Éthiopie : Macron annonce une conférence pour financer le Fonds pour la paix de l’UA et soutient des sièges permanents pour l’Afrique à l’ONU
En clôture d’une tournée africaine de cinq jours, le président français Emmanuel Macron a annoncé, depuis le siège de l’Union africaine à Addis-Abeba, l’organisation d’une conférence internationale de haut niveau d’ici fin 2026 à Paris. Celle-ci sera consacrée au financement du Fonds pour la paix de l’UA, un outil jugé essentiel pour renforcer les capacités de stabilité, de médiation et de prévention des conflits sur le continent.
Lors de son entretien avec Mahmoud Ali Youssouf, président de la Commission de l’Union africaine, les échanges ont porté sur les crises sécuritaires en cours – du Sahel à la Corne de l’Afrique – et la nécessité de doter l’organisation panafricaine de ressources pérennes, loin des financements aléatoires. « Sans prévisibilité budgétaire, pas d’efficacité opérationnelle », a résumé une source proche de la délégation française.
Le président de la Commission de l’UA a chaleureusement salué cet engagement renouvelé. Mahmoud Ali Youssouf a réaffirmé la « détermination absolue » de l’Union africaine à assumer son rôle de garant de la stabilité continentale, tout en se félicitant d’un partenariat stratégique « axé sur des solutions multilatérales africaines ».
Avant son départ pour Paris mercredi soir, Emmanuel Macron a également marqué les espaces en plaidant pour une réforme en profondeur du Conseil de sécurité de l’ONU, notamment l’attribution de sièges permanents à l’Afrique. Une reconnaissance politique qu’il a qualifiée d’« indispensable pour adapter la gouvernance mondiale aux réalités géopolitiques contemporaines ».

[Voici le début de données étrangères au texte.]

(* ===== verification/Rcc.v ===== *)
(** * The ROCOCO server: start, finish and ask requests

    Models src/rococo-dst/deptran/rcc/rcc.cpp and rcc.hpp, the handlers of
    rcc_service.cc that call it, the dependency entries of dtxn.hpp and rcc_row.cpp,
    and DTxnMgr's table of transactions.

    A finish request joins the graph of its transaction into the server's graph and
    then waits in two rounds, each with a counter ([DragonBall]): until the undecided
    ancestors are finishing, then until the parents of the component are decided.  The
    waiting is all callbacks: [register_event] stores a counter at a vertex, [trigger]
    takes it out again, and a full counter runs its closure, which may call any of
    these functions again.  The nested calls are run here from an explicit stack of
    calls that have not returned yet ([task]): [do_task] runs the top one up to its
    next call and puts what remains of it below that call.

    The body of a piece is workload code.  Of a registered handler the server sees
    which columns it touches in phase 1 and whether it is deferred; that its phase 2
    has run is an entry of the log. *)

From S2P Require Import Prelude Graph GraphSearch.

Definition EDGE_D : Z := 1.
Definition EDGE_I : Z := 2.

(** ** Data *)

Record RequestHeader := mkHeader { h_tid : Z; h_pid : Z; h_t_type : Z; h_p_type : Z; h_timestamp : Z }.

Inductive defer_t := DF_REAL | DF_NO | DF_FAKE.

(** [txn_handler_defer_pair_t]; the handler as the (row, column, immediate) it kisses. *)
Record handler := mkHandler { hd_defer : defer_t; hd_kiss : list (Z * Z * bool) }.

(** [RCCDTxn] *)
Record RCCDTxn := mkDTxn {
  phase_ : Z;
  dreqs_ : list RequestHeader;
  conflict_txns_ : list Z;
  read_only_ : bool;
}.

(** The fields of [TxnInfo] that only the server uses; [res] is whether the pointer
    is set. *)
Record local_info := mkLocal { committed_ : bool; during_commit : bool; during_asking : bool; res_ : bool }.

Definition local_new : local_info := mkLocal false false false false.
Definition set_committed (x : local_info) := mkLocal true (during_commit x) (during_asking x) (res_ x).
Definition set_during_commit (x : local_info) := mkLocal (committed_ x) true (during_asking x) (res_ x).
Definition set_during_asking (x : local_info) := mkLocal (committed_ x) (during_commit x) true (res_ x).
Definition set_res (x : local_info) := mkLocal (committed_ x) (during_commit x) (during_asking x) true.

(** What a full counter does: [anc_finish_cb] and [scc_anc_commit_cb] of [to_decide],
    the callbacks of [rcc_ask_txn] and [start_ro].  A [defer] is the reply to send. *)
Inductive wish :=
  | AncFinish (v : Z) (defer : option Z)
  | SccAncCommit (v : Z) (defer : option Z)
  | AskReply (tid defer : Z)
  | RoReply (defer : Z).

Record DragonBall := mkBall { n_wait_ : Z; n_ready_ : Z; wish_ : wish }.

(** What the server does to the outside.  [Decided v ps] is the commit of [v]: with
    [Some ps] its deferred pieces [ps] were run, with [None] there was no finish
    request to run them for. *)
Inductive action :=
  | Immediate (tid pid : Z)
  | Started (tid pid : Z) (deferred : bool) (gra : gset Z)
  | Decided (tid : Z) (pieces : option (list Z))
  | Reply (defer : Z)
  | Asked (sid tid : Z)
  | Answered (defer : Z) (gra : gset Z).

Ce passage à Addis-Abeba conclut un périple diplomatique dont le point d’orgue a été le sommet « Africa Forward » à Nairobi le tout premier sommet franco-africain organisé dans un pays anglophone. À travers ces annonces, Paris tente de redéfinir sa relation avec le continent en se positionnant comme un partenaire clé du développement, de la sécurité et de la représentativité internationale de l’Afrique.